┌─ Data under study

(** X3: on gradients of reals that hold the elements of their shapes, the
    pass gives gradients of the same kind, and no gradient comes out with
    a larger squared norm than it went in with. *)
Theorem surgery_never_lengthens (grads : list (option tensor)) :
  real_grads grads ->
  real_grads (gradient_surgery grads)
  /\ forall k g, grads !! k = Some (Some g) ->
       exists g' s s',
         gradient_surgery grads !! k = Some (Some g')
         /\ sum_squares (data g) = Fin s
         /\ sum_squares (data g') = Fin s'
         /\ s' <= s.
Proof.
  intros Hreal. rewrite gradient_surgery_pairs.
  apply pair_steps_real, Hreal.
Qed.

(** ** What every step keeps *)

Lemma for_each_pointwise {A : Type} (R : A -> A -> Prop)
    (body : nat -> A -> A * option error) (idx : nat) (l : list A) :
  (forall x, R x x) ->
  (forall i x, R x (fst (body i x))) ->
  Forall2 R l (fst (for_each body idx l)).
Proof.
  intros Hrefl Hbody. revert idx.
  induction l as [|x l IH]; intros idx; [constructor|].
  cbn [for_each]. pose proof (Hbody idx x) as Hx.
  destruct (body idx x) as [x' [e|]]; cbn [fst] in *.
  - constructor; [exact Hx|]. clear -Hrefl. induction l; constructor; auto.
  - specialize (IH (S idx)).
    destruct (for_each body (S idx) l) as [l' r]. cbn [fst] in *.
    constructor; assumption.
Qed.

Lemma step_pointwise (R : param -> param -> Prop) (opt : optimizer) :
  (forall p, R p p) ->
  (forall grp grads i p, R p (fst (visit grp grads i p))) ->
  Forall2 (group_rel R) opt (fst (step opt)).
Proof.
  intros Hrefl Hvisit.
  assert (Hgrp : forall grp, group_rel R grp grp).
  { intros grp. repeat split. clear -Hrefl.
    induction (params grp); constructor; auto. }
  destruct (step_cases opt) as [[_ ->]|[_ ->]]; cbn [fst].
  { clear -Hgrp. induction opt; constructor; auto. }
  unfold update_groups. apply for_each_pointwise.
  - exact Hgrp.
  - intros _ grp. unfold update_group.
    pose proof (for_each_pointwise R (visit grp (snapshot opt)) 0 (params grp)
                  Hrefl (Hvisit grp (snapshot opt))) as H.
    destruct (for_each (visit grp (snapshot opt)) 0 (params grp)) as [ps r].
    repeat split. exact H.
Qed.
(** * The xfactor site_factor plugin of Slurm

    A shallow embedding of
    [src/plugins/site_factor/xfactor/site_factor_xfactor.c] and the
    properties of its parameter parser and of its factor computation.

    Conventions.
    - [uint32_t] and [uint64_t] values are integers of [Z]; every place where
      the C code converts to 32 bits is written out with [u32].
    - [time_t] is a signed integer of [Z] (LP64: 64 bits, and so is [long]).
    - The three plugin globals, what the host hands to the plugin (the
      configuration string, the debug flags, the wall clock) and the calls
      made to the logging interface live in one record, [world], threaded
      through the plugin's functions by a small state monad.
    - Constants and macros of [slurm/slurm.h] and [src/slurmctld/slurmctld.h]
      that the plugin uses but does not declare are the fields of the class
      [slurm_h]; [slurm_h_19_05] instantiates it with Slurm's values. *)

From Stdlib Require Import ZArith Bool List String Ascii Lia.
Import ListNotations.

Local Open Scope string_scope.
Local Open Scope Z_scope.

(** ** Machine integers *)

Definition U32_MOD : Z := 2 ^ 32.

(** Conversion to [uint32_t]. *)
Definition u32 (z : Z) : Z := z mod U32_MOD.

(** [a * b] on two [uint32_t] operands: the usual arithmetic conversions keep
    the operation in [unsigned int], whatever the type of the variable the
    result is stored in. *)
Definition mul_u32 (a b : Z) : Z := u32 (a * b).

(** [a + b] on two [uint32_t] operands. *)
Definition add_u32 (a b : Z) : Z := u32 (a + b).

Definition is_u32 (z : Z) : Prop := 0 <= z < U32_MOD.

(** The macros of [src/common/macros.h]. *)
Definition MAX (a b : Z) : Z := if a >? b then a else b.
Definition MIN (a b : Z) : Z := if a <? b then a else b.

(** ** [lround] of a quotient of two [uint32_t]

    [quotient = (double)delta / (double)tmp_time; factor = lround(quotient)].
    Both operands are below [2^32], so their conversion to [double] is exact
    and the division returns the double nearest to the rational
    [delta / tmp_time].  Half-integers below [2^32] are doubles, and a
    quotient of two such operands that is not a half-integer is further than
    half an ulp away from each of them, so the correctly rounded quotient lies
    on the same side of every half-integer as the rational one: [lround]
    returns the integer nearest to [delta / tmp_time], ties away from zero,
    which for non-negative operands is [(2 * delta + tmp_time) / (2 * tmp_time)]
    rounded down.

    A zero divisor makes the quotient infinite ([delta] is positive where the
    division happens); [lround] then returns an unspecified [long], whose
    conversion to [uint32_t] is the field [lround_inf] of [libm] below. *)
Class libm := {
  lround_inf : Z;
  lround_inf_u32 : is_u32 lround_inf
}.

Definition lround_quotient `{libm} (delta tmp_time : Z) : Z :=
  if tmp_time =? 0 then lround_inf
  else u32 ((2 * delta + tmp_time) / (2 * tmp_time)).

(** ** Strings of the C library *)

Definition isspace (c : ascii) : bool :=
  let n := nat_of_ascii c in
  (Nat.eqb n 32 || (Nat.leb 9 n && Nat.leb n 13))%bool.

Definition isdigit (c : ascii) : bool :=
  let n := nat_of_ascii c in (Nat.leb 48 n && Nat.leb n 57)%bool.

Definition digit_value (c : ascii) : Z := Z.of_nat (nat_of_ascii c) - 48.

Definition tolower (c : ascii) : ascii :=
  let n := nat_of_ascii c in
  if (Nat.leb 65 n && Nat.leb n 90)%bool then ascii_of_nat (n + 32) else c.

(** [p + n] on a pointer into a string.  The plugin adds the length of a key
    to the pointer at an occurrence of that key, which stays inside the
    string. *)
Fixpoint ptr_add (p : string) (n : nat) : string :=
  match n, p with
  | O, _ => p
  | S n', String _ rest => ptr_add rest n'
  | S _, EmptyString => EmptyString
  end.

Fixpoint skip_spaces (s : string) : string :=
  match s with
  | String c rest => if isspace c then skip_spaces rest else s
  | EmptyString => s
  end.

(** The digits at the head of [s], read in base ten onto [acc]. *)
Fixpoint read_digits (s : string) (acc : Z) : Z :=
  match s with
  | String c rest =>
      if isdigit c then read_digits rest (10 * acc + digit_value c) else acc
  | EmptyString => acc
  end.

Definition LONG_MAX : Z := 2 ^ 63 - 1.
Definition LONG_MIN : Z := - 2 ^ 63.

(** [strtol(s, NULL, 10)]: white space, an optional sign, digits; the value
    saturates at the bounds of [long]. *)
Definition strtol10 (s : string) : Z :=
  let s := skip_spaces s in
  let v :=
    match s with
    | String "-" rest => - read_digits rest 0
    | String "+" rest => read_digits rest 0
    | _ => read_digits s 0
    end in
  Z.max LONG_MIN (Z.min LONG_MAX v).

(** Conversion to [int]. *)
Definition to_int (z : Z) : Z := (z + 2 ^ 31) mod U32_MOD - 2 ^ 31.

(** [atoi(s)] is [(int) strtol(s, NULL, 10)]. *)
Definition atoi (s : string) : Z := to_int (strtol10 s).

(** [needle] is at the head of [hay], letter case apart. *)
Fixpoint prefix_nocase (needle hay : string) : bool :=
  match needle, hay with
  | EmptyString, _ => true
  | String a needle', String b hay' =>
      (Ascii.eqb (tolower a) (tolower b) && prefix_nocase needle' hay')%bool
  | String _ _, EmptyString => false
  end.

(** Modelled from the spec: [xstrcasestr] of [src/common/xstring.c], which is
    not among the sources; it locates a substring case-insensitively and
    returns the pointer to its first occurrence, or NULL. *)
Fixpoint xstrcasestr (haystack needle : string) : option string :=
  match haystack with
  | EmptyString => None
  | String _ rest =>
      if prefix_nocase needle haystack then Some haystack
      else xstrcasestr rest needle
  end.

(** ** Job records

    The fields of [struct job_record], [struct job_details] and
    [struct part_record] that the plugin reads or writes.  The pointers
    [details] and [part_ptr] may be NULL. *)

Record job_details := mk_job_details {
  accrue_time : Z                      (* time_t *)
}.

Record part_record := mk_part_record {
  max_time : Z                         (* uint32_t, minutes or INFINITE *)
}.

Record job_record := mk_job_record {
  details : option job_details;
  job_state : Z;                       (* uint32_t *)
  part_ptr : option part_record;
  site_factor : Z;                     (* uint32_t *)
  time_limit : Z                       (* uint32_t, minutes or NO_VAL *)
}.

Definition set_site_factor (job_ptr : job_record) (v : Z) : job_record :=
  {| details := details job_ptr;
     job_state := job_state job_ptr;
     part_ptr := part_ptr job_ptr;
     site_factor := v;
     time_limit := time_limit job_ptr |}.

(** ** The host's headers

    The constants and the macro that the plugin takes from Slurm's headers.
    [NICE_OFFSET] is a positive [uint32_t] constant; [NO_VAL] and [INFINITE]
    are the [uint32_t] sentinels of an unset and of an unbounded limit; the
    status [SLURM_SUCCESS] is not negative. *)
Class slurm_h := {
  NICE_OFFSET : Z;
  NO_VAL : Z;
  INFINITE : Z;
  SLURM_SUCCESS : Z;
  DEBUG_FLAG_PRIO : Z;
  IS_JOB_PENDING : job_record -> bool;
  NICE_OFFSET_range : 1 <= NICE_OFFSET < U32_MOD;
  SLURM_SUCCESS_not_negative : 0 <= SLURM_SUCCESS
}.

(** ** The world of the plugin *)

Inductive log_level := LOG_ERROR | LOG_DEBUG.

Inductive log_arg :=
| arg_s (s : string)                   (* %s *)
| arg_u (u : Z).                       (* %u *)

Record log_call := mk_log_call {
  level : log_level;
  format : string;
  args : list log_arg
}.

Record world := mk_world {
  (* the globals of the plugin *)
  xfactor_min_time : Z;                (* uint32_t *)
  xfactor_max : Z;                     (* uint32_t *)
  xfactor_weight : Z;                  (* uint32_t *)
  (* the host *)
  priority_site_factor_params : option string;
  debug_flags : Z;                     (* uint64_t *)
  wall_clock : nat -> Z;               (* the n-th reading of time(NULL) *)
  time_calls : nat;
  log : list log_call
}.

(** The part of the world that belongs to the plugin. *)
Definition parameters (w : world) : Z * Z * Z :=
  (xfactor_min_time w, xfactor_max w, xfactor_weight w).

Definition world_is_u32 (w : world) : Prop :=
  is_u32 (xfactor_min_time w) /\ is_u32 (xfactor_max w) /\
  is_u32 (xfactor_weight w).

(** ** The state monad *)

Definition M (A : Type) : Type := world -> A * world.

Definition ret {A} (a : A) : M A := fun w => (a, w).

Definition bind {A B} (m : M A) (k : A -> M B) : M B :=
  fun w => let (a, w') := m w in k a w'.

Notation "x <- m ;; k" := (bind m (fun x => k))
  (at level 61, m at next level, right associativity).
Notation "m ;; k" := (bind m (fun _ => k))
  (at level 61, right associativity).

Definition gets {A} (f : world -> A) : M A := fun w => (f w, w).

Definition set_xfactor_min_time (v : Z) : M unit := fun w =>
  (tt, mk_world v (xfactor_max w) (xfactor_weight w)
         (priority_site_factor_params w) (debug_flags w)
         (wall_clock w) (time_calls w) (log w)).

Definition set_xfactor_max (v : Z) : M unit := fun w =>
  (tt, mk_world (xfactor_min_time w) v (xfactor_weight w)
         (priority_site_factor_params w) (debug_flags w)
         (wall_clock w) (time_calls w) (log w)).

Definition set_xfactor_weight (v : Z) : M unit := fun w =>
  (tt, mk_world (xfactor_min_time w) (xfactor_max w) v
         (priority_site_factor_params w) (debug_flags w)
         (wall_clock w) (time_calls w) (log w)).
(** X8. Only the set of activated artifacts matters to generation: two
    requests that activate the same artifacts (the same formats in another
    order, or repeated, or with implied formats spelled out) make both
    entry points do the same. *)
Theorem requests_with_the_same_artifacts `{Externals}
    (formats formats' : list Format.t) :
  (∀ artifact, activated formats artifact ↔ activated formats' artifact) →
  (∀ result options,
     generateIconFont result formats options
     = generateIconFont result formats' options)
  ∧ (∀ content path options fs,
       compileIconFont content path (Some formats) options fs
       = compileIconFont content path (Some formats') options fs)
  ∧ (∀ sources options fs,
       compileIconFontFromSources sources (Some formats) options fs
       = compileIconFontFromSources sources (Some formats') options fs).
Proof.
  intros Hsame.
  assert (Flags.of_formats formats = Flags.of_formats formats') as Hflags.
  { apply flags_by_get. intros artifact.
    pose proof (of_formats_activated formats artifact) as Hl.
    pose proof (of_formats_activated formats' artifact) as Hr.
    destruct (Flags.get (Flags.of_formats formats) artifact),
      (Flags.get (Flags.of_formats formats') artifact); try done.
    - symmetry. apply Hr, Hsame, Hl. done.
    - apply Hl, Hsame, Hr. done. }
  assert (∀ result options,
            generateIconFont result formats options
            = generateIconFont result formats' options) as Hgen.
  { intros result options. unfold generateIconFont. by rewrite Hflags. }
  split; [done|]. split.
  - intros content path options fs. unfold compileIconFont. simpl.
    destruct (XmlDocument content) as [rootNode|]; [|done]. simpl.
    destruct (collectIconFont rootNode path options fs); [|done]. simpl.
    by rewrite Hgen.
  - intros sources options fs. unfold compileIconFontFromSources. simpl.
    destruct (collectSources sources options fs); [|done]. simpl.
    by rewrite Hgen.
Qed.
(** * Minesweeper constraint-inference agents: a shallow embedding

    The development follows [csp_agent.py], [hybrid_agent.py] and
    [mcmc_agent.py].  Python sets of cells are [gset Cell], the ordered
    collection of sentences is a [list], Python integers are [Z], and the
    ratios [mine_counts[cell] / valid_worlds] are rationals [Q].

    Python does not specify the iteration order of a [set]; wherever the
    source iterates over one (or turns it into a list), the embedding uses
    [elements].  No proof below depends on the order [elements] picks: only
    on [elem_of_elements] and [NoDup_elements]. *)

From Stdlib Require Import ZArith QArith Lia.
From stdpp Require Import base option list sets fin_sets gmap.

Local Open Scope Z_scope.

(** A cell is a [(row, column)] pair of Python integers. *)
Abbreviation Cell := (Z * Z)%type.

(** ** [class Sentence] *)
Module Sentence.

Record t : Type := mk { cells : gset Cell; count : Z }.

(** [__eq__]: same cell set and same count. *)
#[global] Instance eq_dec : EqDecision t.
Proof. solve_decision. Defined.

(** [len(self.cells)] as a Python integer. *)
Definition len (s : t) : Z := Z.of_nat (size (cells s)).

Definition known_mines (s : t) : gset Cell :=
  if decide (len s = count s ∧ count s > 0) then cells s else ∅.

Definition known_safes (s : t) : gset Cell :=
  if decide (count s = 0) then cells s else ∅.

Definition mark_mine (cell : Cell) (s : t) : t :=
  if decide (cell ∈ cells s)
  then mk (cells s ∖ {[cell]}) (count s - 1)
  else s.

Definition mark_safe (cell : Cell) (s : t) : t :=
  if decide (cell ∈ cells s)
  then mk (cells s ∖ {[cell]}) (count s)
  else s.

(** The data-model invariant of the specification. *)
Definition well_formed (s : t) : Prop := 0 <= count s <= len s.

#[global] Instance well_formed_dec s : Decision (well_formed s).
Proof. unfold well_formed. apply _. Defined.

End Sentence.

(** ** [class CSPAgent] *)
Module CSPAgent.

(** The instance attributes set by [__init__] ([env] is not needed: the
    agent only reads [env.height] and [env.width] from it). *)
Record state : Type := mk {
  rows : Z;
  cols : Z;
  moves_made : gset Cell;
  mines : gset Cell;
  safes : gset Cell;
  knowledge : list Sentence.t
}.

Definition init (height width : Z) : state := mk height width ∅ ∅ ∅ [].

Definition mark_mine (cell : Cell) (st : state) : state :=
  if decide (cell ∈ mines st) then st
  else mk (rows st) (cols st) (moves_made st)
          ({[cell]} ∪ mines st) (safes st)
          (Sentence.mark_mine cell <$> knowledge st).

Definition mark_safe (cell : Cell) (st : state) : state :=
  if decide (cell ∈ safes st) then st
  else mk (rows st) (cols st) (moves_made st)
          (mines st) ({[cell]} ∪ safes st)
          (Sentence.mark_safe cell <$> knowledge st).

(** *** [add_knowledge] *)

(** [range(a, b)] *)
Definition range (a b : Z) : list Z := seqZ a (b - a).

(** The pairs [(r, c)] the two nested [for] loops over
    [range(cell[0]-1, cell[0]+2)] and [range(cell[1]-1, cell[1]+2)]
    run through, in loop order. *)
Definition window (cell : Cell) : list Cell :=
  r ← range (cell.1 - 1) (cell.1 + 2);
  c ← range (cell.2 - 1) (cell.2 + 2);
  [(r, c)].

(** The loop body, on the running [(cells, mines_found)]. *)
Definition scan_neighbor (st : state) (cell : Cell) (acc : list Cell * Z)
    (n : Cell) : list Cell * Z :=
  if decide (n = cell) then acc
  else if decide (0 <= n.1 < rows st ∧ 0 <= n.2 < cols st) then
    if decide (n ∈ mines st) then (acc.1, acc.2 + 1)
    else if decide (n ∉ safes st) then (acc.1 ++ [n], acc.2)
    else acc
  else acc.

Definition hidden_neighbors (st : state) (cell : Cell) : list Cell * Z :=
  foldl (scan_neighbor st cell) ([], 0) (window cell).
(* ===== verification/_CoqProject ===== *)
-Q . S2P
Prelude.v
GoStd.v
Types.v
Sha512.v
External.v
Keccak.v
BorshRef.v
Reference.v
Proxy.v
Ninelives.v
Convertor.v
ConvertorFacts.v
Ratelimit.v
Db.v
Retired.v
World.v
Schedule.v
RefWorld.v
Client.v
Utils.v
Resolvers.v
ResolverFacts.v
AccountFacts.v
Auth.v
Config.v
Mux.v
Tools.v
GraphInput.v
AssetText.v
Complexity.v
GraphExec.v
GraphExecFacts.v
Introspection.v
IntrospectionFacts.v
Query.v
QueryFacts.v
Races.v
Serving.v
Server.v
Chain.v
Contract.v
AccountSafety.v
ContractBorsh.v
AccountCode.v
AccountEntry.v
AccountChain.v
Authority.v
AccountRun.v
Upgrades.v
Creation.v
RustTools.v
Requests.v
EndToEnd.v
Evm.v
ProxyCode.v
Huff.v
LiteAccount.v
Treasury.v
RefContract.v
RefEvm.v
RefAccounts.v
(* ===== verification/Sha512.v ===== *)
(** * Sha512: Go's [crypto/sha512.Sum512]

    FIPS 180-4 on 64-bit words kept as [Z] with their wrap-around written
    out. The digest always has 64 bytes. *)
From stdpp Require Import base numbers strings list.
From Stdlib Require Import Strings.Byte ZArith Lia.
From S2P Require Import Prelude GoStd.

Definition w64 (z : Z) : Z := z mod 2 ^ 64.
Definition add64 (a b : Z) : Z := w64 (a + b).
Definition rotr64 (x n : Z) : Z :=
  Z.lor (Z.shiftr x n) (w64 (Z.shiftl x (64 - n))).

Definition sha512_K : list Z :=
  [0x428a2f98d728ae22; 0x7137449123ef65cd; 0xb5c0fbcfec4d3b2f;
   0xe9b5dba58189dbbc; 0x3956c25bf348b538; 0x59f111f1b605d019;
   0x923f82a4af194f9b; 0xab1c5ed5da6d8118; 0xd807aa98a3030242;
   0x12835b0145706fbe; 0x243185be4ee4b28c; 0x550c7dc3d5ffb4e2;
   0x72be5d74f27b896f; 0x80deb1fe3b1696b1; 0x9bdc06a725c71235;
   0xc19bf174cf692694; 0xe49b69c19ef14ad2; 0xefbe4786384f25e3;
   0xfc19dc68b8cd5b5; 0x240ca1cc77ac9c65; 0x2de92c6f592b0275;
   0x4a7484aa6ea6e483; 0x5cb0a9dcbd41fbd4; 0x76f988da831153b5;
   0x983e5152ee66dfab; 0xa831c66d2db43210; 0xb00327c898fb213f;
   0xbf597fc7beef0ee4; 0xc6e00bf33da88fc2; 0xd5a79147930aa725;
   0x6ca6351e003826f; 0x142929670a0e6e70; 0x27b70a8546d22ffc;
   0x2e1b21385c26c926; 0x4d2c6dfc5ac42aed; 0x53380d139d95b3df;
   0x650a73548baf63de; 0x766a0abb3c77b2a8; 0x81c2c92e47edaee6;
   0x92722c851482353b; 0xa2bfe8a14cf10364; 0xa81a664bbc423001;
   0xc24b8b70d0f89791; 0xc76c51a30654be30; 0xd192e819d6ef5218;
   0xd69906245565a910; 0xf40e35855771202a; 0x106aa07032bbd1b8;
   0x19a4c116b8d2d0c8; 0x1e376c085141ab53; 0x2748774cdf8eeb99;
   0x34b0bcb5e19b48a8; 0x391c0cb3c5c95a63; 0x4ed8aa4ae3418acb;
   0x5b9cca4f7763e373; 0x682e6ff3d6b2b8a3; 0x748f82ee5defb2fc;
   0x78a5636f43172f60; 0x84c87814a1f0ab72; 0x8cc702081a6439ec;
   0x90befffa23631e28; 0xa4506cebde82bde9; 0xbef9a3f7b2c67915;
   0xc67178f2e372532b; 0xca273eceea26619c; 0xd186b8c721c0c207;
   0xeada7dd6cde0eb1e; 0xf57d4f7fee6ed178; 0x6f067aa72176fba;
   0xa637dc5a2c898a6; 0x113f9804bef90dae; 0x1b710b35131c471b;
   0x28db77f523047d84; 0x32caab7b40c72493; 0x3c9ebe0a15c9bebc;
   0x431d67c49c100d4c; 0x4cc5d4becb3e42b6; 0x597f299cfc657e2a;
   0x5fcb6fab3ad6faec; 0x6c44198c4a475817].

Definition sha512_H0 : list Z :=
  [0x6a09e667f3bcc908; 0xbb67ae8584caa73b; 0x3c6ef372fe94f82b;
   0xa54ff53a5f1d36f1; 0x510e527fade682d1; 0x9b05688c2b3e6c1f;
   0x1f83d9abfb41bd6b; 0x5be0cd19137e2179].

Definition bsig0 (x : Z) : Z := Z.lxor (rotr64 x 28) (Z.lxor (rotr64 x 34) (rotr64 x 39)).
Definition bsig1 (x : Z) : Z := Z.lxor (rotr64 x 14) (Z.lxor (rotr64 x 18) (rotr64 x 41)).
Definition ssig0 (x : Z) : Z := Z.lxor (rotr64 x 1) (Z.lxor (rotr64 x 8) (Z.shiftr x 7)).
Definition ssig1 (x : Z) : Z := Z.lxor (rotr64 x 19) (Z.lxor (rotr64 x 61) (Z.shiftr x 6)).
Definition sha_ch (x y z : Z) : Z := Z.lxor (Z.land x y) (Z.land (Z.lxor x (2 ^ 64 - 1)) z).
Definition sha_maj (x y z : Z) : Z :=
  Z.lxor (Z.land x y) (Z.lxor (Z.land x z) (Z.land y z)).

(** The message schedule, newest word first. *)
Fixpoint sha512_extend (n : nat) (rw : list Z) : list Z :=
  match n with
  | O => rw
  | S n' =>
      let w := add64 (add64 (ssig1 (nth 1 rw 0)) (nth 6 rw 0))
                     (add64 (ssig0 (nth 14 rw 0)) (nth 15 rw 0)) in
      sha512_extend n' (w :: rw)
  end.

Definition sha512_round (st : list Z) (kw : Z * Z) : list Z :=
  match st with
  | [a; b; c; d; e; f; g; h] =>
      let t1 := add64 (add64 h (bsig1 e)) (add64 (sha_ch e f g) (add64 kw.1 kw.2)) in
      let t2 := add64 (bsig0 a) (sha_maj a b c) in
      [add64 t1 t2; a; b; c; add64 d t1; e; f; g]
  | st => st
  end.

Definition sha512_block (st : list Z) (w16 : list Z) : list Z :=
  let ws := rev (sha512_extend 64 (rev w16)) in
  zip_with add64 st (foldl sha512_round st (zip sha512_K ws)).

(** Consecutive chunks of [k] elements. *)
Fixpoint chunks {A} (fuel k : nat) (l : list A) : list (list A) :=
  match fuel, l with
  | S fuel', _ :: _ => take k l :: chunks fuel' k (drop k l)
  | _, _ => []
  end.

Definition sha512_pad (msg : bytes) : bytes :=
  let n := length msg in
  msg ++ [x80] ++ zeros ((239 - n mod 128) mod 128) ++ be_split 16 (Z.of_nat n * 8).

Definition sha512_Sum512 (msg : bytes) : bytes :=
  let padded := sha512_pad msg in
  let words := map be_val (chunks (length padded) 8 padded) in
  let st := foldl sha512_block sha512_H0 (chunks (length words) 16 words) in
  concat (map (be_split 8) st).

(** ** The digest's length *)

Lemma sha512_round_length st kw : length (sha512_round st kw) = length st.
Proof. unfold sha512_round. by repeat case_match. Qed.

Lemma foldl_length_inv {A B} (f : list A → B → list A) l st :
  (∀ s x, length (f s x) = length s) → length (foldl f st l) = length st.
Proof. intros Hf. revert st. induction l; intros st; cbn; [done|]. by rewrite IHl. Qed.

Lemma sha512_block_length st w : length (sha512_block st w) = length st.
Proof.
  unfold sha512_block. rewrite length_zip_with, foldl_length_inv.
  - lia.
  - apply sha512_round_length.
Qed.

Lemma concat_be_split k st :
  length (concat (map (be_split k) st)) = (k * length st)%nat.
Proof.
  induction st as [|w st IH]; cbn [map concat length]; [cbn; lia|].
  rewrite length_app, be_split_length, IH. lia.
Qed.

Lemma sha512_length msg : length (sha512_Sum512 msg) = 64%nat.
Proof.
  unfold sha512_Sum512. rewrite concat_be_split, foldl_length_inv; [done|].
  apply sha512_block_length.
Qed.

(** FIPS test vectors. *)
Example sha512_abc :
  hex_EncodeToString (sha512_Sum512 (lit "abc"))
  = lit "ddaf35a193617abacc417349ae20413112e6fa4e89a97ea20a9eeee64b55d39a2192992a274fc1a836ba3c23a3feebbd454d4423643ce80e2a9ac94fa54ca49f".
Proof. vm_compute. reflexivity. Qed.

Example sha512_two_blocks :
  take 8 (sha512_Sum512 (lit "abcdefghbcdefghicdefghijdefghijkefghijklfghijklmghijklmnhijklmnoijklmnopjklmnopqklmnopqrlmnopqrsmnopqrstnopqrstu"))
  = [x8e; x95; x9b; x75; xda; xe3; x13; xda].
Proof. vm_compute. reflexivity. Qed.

└─

Starting at the first line of the entries above, please extract each line up to and including the line with "(forall i x, R x (fst (body i x))) ->", unchanged, and add nothing.

→ **Task response**
(** X3: on gradients of reals that hold the elements of their shapes, the
    pass gives gradients of the same kind, and no gradient comes out with
    a larger squared norm than it went in with. *)
Theorem surgery_never_lengthens (grads : list (option tensor)) :
  real_grads grads ->
  real_grads (gradient_surgery grads)
  /\ forall k g, grads !! k = Some (Some g) ->
       exists g' s s',
         gradient_surgery grads !! k = Some (Some g')
         /\ sum_squares (data g) = Fin s
         /\ sum_squares (data g') = Fin s'
         /\ s' <= s.
Proof.
  intros Hreal. rewrite gradient_surgery_pairs.
  apply pair_steps_real, Hreal.
Qed.

(** ** What every step keeps *)

Lemma for_each_pointwise {A : Type} (R : A -> A -> Prop)
    (body : nat -> A -> A * option error) (idx : nat) (l : list A) :
  (forall x, R x x) ->
  (forall i x, R x (fst (body i x))) ->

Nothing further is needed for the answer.